Your task:
Look through the data below for the line with "pose proof (buffer_nonneg" and the line with "case_bool_decide as E;", then output those two and all lines in between, exactly as written.

Data shown START

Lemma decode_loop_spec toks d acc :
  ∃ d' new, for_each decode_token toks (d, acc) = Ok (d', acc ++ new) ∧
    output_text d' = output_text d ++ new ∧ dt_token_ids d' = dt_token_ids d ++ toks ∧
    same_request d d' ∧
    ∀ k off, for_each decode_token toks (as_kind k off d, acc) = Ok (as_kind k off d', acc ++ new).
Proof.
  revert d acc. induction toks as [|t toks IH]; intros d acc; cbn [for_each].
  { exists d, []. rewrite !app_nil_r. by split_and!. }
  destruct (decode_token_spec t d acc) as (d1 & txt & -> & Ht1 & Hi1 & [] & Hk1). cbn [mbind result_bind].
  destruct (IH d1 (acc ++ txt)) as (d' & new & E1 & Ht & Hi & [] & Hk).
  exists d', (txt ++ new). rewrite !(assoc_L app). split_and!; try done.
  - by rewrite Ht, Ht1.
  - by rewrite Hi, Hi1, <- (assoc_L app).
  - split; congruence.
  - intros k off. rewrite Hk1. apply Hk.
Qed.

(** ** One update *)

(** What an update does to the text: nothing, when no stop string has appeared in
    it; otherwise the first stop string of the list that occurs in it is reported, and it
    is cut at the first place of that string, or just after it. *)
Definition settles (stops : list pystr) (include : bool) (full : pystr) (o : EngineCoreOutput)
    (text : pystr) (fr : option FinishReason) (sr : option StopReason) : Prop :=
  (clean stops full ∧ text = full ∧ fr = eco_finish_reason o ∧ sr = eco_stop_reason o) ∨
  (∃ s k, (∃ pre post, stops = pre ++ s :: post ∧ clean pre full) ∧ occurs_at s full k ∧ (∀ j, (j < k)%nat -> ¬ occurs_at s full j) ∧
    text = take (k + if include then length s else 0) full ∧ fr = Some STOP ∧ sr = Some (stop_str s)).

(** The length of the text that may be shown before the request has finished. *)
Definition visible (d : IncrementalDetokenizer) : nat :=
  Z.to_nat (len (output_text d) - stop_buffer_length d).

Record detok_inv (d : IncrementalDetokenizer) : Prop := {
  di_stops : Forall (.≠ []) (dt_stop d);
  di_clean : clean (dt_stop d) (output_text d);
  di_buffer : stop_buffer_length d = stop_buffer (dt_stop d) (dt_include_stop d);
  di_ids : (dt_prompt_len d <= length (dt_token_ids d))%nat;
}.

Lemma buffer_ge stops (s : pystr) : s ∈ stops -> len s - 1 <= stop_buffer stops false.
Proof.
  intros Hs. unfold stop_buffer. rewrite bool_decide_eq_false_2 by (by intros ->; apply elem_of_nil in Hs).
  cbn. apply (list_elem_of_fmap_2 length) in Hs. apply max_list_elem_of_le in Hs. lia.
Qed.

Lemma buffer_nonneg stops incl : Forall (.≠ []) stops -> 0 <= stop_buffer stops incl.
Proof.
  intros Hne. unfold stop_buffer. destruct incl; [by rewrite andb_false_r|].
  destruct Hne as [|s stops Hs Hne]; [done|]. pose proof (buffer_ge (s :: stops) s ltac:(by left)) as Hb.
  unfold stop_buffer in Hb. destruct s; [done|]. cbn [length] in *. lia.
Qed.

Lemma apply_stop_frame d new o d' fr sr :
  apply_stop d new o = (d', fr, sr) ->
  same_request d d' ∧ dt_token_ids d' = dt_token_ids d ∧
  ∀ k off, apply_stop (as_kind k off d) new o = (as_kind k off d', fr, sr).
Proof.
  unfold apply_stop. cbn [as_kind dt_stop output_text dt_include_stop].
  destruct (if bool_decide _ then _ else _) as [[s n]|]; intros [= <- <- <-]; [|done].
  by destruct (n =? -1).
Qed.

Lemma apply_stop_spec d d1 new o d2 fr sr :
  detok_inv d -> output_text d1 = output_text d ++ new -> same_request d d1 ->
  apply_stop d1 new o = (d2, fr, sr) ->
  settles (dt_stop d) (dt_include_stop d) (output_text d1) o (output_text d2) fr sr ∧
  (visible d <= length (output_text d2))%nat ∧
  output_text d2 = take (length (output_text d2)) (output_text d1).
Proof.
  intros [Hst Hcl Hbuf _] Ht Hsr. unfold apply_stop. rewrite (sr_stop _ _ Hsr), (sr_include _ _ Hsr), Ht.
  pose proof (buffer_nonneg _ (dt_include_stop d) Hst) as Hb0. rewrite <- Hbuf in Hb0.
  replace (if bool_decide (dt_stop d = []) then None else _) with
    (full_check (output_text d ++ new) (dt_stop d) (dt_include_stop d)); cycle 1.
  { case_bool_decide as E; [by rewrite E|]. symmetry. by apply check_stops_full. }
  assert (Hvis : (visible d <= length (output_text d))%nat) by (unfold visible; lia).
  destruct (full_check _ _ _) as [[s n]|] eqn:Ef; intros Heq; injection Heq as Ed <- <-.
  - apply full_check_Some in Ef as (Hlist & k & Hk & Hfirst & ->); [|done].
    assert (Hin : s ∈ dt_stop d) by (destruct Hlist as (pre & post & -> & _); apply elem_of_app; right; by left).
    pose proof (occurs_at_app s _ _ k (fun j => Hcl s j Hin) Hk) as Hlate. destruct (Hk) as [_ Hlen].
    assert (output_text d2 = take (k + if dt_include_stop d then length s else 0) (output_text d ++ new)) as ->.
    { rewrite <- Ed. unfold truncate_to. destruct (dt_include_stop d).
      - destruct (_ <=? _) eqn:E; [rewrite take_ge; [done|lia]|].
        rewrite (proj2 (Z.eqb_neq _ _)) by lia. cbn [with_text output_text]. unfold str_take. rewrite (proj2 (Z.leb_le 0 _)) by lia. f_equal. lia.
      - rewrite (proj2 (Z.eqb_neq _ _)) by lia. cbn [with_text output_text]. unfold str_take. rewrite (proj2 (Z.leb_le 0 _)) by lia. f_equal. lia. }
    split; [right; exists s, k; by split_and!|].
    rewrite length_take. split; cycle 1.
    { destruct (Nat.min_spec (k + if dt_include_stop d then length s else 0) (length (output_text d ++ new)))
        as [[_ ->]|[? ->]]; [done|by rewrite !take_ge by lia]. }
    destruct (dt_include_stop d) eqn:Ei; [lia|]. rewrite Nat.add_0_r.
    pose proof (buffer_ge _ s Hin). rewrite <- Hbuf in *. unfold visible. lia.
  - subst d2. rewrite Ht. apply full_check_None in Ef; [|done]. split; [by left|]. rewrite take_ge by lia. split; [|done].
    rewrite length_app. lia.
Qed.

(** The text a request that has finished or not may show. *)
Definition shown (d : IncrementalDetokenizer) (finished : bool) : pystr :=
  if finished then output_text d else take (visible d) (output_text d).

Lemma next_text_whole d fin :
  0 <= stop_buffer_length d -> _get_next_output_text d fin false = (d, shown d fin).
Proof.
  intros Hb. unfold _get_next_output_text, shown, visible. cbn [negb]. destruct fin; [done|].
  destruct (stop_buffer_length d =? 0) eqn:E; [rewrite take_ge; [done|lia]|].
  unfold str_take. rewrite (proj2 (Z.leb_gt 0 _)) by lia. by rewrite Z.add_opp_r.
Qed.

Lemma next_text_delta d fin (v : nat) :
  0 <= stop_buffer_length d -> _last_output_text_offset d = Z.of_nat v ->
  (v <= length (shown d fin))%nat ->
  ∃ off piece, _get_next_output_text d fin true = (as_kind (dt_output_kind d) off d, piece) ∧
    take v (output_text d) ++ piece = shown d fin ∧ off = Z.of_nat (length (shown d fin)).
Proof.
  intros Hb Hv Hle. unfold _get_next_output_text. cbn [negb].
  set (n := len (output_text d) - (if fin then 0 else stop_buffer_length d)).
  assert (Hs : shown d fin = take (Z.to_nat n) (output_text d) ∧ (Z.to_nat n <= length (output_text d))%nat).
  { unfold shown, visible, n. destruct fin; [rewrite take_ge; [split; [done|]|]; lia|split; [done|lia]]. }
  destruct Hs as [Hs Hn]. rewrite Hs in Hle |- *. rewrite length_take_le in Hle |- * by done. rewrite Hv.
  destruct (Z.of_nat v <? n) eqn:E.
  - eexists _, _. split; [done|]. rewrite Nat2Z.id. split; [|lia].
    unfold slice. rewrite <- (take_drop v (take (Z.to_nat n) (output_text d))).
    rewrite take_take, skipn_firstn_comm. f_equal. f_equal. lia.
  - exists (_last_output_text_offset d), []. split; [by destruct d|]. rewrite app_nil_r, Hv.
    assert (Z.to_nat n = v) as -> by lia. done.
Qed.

Data shown END

Task solution:
  pose proof (buffer_nonneg _ (dt_include_stop d) Hst) as Hb0. rewrite <- Hbuf in Hb0.
  replace (if bool_decide (dt_stop d = []) then None else _) with
    (full_check (output_text d ++ new) (dt_stop d) (dt_include_stop d)); cycle 1.
  { case_bool_decide as E; [by rewrite E|]. symmetry. by apply check_stops_full. }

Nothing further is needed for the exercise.